Permintaan doa ini sangat mengherankan. Biasanya permintaan seseorang sebelum meninggal adalah minta didoakan agar husnul khotimah, diampuni dosanya atau masuk surga. Tapi ini tidak. Kiai Abdul Karim justru meminta didoakan supaya diakui sebagai santri dari guru beliau, Kiai Kholil. Itupun disampaikan sambil menangis. Bukti bahwa hal itu adalah sesuatu yang tidak main-main dan sangat penting untuk diungkapkan. Apa sebenarnya maksud dari permintaan doa itu?
Jawabannya adalah dhawuh beliau setelahnya.
“Tanpo aku diakoni santrine Mbah Kholil, aku gak iso mlebu swargo.” (Tanpa saya diakui santrinya Mbah Kholil, saya tidak bisa masuk surga).
Ini adalah sikap tawadlu’ yang luar biasa. Kiai Abdul Karim tidak merasa dirinya mempunyai amal yang bisa mengantarkan beliau masuk surga. Beliau tidak PEDE dengan amal ibadah yang dilakukan semasa hidup. Harapan masuk surga hanyalah dengan mendapatkan pengakuan santri dari gurunya yang masyhur sebagai seorang wali Allah. Sehingga diharapkan Kiai Kholil memberikan syafaat kepada beliau agar bisa masuk surga.
(…)
Membaca kisah ini, semoga dapat mengikis kesombongan dalam diri. Masuk surga itu bukan perkara mudah. Amal kita masih terlalu sedikit dan sangat jauh dari ikhlas. KH. Abdul Karim yang sepenuhnya hidupnya dibaktikan untuk beribadah kepada Allah dan mengajar santri saja masih merasa belum yakin diterima semua amalnya.
Karena itulah, sangat penting menghubungkan diri dengan guru. Agar kita diakui sebagai santri beliau. Sehingga kelak kita bisa berkumpul bersama di surga. Bukankah Rasulullah SAW bersabda, bahwa kita akan dikumpulkan bersama orang-orang yang kita cintai.

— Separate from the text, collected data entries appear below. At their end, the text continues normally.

(** * Immutable join and sub-query builders of kysely

    A shallow embedding of [src/query-builder/join-builder.ts] and
    [src/query-builder/sub-query-builder.ts].

    Builders are JavaScript objects: they have an identity and live in a
    store.  The embedding keeps an explicit store ([State]) in which every
    [new] and every frozen node allocates a fresh location, and threads it
    through the builder methods with a small state-and-exception monad, so
    that "returns a new instance" and "leaves the receiver unchanged" are
    statements about locations and store contents. *)

From Stdlib Require Import String List Arith Lia.
From stdpp Require Import base option list.
Import ListNotations.
Open Scope string_scope.
Open Scope list_scope.

(** ** Operation nodes *)

(** Literal JavaScript values that reach the parsers. *)
Inductive Literal : Type :=
| LString (s : string)
| LNumber (n : nat)
| LBoolean (b : bool)
| LNull.

(** Modelled from the spec: the operation node tree (section 2, "immutable,
    acyclic, serializable tree of typed nodes").  The node declarations live
    in [src/operation-node/], which is not part of the two files embedded
    here; only the node kinds the builders and their parsers produce are
    listed. *)
Inductive OperationNode : Type :=
| AndNode (left right : OperationNode)
| OrNode (left right : OperationNode)
| BinaryOperationNode (leftOperand : OperationNode) (operator : string)
                      (rightOperand : OperationNode)
| UnaryOperationNode (operator : string) (operand : OperationNode)
| ReferenceNode (column : string)
| ValueNode (value : Literal)
| ValueListNode (values : list Literal)
| RawNode (sql : string).

(** Modelled from the spec: what [parseTableExpressionOrList] returns for one
    table expression (section 4.2: "a named table, an aliased table, or a
    raw fragment"), and the select-query node built from the parsed list. *)
Inductive TableExpressionNode : Type :=
| TableNode (table : string)
| AliasNode (table alias : string)
| RawTableNode (sql : string).

Record SelectQueryNode : Type := mkSelectQueryNode {
  from : list TableExpressionNode
}.

(** What a caller can pass where the TypeScript signature says [any]:
    a literal, an array of literals, or an [Expression] object, which hands
    out its operation node.  A factory callback is represented by the
    expression it returns. *)
Inductive JsValue : Type :=
| JsLit (l : Literal)
| JsArray (items : list Literal)
| JsExpression (node : OperationNode)
| JsFactory (returns : OperationNode).

Inductive JoinType : Type :=
| InnerJoin | LeftJoin | RightJoin | FullJoin | CrossJoin.

(** Modelled from the spec: the join node (section 3): a join kind, a table
    reference and an optional [on] predicate clause. *)
Record JoinNode : Type := mkJoinNode {
  joinType : JoinType;
  table : OperationNode;
  on_clause : option OperationNode
}.

(** ** The store *)

(** A location is an index into the store. *)
Abbreviation loc := nat.

(** Modelled from the spec: the transformations of an executor's chain
    (section 6); [WithSchemaPlugin] is the schema qualification that
    [withSchema] installs. *)
Inductive Plugin : Type :=
| WithSchemaPlugin (schema : string)
| OtherPlugin (name : string).

(** [JoinBuilderProps], [SubQueryBuilderProps] as declared in the source;
    object-valued fields are references. *)
Record JoinBuilderProps : Type := mkJoinBuilderProps {
  joinNode : loc
}.

Record SubQueryBuilderProps : Type := mkSubQueryBuilderProps {
  executor : loc;
  adapter : loc
}.

(** The record [SubQueryBuilder.subQuery] passes to [new QueryBuilder]. *)
Record QueryBuilderProps : Type := mkQueryBuilderProps {
  queryId : nat;
  qb_executor : loc;
  qb_adapter : loc;
  queryNode : SelectQueryNode
}.

(** Objects of the store.  A builder holds its frozen props record; the
    record is private ([#props]) and frozen by the constructor, so it is
    kept inline in the builder object. *)
Inductive Obj : Type :=
| OJoinNode (n : JoinNode)
| OJoinBuilder (props : JoinBuilderProps)
| OSubQueryBuilder (props : SubQueryBuilderProps)
| OQueryBuilder (props : QueryBuilderProps)
| OExecutor (plugins : list Plugin)
| OAdapter (dialect : string).

(** The store: an append-only list of objects, a location being an index,
    and the counter behind [createQueryId]. *)
Record State : Type := mkState {
  heap : list Obj;
  nextQueryId : nat
}.

(** ** Errors and the monad *)

(** The failure kinds of section 7, and the [TypeError] JavaScript raises
    when a private field is read on an object of another class. *)
Inductive Error : Type :=
| InvalidArgument
| InvalidOperator (operator : string)
| InvalidOperand
| InvalidTableExpression
| MisuseError (message : string)
| TypeError.

Inductive Result (A : Type) : Type :=
| Ok (a : A)
| Throw (e : Error).
Arguments Ok {A} a.
Arguments Throw {A} e.

(** A computation reads and extends the store and either returns or throws;
    as in JavaScript, the store survives a throw. *)
Definition M (A : Type) : Type := State -> Result A * State.

Definition ret {A} (a : A) : M A := fun s => (Ok a, s).

Definition throw {A} (e : Error) : M A := fun s => (Throw e, s).

Definition bind {A B} (m : M A) (k : A -> M B) : M B :=
  fun s =>
    match m s with
    | (Ok a, s') => k a s'
    | (Throw e, s') => (Throw e, s')
    end.

Notation "'let!' x ':=' m 'in' k" := (bind m (fun x => k))
  (at level 10, x name, m at level 100, k at level 200).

Di dalam Al-Qur’an juga ada ayat yang menyebutkan bahwa orang yang beriman akan dipertemukan di surga bersama anak cucunya. Yang dimaksud dengan anak cucu bukan hanya anak cucu dalam nasab, namun juga anak cucu dalam ilmu, yaitu murid.
Allah berfirman:
“Orang-orang yang beriman dan yang anak cucu mereka mengikuti mereka dalam keimanan, Kami hubungkan anak cucu mereka dengan mereka, dan Kami tiada mengurangi sedikitpun dari pahala amal mereka. Tiap-tiap manusia terikat dengan apa yang dikerjakannya.” [QS. At-Thur: 21]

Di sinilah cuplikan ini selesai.